**Task input**
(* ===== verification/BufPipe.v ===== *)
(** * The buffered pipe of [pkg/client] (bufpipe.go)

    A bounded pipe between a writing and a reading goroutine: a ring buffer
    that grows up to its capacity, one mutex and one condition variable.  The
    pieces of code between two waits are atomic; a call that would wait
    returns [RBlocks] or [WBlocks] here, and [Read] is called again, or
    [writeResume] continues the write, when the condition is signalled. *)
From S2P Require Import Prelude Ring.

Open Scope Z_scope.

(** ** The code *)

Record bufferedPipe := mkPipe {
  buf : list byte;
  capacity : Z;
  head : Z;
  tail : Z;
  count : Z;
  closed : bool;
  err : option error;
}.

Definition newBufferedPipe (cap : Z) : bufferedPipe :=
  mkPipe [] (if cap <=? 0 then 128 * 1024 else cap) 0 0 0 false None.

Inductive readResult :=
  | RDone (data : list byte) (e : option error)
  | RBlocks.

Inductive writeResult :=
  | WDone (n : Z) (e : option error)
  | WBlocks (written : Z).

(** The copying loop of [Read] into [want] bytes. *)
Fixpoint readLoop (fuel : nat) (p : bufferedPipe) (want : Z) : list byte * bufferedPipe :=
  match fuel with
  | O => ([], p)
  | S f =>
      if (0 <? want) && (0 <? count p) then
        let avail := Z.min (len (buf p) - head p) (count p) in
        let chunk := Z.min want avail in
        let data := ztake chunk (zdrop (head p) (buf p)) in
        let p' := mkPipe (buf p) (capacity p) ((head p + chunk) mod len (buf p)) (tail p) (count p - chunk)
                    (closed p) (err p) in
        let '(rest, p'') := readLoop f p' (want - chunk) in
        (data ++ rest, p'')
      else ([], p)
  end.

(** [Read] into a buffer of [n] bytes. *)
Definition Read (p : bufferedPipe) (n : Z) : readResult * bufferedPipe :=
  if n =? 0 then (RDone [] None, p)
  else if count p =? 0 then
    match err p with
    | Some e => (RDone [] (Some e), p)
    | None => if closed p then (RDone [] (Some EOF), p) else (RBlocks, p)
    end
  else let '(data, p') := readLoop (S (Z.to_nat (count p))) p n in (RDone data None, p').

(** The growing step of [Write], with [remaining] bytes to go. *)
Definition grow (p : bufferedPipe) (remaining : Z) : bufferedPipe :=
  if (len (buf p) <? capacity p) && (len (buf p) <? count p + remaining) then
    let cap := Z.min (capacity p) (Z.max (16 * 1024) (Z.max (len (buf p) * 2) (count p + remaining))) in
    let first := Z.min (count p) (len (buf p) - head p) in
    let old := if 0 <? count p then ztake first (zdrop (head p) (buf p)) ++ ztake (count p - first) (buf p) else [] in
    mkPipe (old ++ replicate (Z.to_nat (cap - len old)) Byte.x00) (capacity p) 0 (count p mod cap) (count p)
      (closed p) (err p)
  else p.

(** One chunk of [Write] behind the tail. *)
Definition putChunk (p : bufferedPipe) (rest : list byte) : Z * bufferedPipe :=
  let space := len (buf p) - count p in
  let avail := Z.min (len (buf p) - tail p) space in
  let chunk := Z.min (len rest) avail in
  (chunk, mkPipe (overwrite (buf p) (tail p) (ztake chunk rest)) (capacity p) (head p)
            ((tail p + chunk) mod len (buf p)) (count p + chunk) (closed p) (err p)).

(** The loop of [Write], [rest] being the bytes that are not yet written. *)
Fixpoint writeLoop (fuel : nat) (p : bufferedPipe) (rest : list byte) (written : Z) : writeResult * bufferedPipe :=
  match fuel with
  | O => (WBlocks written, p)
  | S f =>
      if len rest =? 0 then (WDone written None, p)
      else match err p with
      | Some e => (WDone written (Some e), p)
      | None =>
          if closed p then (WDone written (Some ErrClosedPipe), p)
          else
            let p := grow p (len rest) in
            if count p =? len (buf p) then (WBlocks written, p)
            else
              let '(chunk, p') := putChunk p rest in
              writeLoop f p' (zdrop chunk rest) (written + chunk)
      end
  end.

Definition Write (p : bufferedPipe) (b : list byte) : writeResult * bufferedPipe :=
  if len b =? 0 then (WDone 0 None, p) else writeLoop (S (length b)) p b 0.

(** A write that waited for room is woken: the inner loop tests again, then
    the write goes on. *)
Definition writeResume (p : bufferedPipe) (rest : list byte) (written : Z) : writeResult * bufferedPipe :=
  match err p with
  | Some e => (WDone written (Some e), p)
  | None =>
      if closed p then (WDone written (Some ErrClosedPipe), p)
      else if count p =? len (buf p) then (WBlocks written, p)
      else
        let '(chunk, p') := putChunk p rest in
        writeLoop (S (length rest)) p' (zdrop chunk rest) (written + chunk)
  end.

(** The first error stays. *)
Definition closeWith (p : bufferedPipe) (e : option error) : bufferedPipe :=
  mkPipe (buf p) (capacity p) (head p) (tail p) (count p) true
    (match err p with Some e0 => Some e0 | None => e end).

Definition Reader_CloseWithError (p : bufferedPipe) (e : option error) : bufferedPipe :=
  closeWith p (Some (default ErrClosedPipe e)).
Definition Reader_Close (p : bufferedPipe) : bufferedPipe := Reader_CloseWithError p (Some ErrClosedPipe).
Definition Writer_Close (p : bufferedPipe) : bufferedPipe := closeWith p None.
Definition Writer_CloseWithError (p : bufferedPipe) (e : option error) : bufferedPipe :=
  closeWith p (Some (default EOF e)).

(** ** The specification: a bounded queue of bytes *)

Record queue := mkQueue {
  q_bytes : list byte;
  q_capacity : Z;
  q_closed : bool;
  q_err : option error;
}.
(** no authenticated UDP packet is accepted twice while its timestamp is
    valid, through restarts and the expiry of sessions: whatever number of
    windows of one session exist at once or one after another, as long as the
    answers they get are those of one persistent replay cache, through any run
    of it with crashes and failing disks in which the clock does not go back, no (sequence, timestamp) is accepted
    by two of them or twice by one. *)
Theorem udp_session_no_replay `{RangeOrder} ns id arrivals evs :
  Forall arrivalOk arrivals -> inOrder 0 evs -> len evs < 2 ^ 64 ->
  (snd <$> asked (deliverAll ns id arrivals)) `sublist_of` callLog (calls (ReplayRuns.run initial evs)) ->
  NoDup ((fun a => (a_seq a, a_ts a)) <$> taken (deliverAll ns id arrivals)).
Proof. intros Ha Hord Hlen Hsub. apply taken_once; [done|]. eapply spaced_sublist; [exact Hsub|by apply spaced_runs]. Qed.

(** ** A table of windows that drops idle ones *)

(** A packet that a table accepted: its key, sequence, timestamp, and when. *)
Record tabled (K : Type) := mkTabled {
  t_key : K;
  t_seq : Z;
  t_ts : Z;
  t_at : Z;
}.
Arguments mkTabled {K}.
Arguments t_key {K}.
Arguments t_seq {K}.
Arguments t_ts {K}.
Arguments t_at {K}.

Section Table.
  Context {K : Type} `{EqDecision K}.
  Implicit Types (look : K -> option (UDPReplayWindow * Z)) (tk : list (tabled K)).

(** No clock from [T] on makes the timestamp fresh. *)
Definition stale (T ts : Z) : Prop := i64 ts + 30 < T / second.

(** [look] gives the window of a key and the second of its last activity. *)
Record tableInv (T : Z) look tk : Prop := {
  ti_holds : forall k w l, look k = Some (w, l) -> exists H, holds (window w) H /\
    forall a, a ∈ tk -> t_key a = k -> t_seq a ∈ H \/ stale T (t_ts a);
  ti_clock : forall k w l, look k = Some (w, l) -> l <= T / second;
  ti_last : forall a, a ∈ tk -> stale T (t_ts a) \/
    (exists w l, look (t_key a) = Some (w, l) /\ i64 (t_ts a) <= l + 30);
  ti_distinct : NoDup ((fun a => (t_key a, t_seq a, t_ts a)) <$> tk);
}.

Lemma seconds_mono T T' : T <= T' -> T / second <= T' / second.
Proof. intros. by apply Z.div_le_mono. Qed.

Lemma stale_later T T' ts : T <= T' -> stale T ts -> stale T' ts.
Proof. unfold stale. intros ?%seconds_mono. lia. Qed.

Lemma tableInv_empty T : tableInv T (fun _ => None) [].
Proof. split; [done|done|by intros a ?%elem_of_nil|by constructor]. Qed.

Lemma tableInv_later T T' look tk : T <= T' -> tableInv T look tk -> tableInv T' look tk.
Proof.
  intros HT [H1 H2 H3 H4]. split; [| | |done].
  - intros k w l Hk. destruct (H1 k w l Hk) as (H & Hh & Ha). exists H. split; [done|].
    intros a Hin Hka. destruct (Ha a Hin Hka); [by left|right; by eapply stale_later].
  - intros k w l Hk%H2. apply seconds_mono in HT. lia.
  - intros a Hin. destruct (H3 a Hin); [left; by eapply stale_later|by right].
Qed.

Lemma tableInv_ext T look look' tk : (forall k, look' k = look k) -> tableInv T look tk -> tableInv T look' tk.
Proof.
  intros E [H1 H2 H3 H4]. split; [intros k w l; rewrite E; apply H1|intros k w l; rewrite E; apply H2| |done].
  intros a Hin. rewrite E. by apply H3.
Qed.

**Work order**
Could you reproduce, exactly, every line above from the line with "(exists w l, look" to the line with "Lemma stale_later T", and no other line? Both ends count.

**Written response**
    (exists w l, look (t_key a) = Some (w, l) /\ i64 (t_ts a) <= l + 30);
  ti_distinct : NoDup ((fun a => (t_key a, t_seq a, t_ts a)) <$> tk);
}.

Lemma seconds_mono T T' : T <= T' -> T / second <= T' / second.
Proof. intros. by apply Z.div_le_mono. Qed.

Lemma stale_later T T' ts : T <= T' -> stale T ts -> stale T' ts.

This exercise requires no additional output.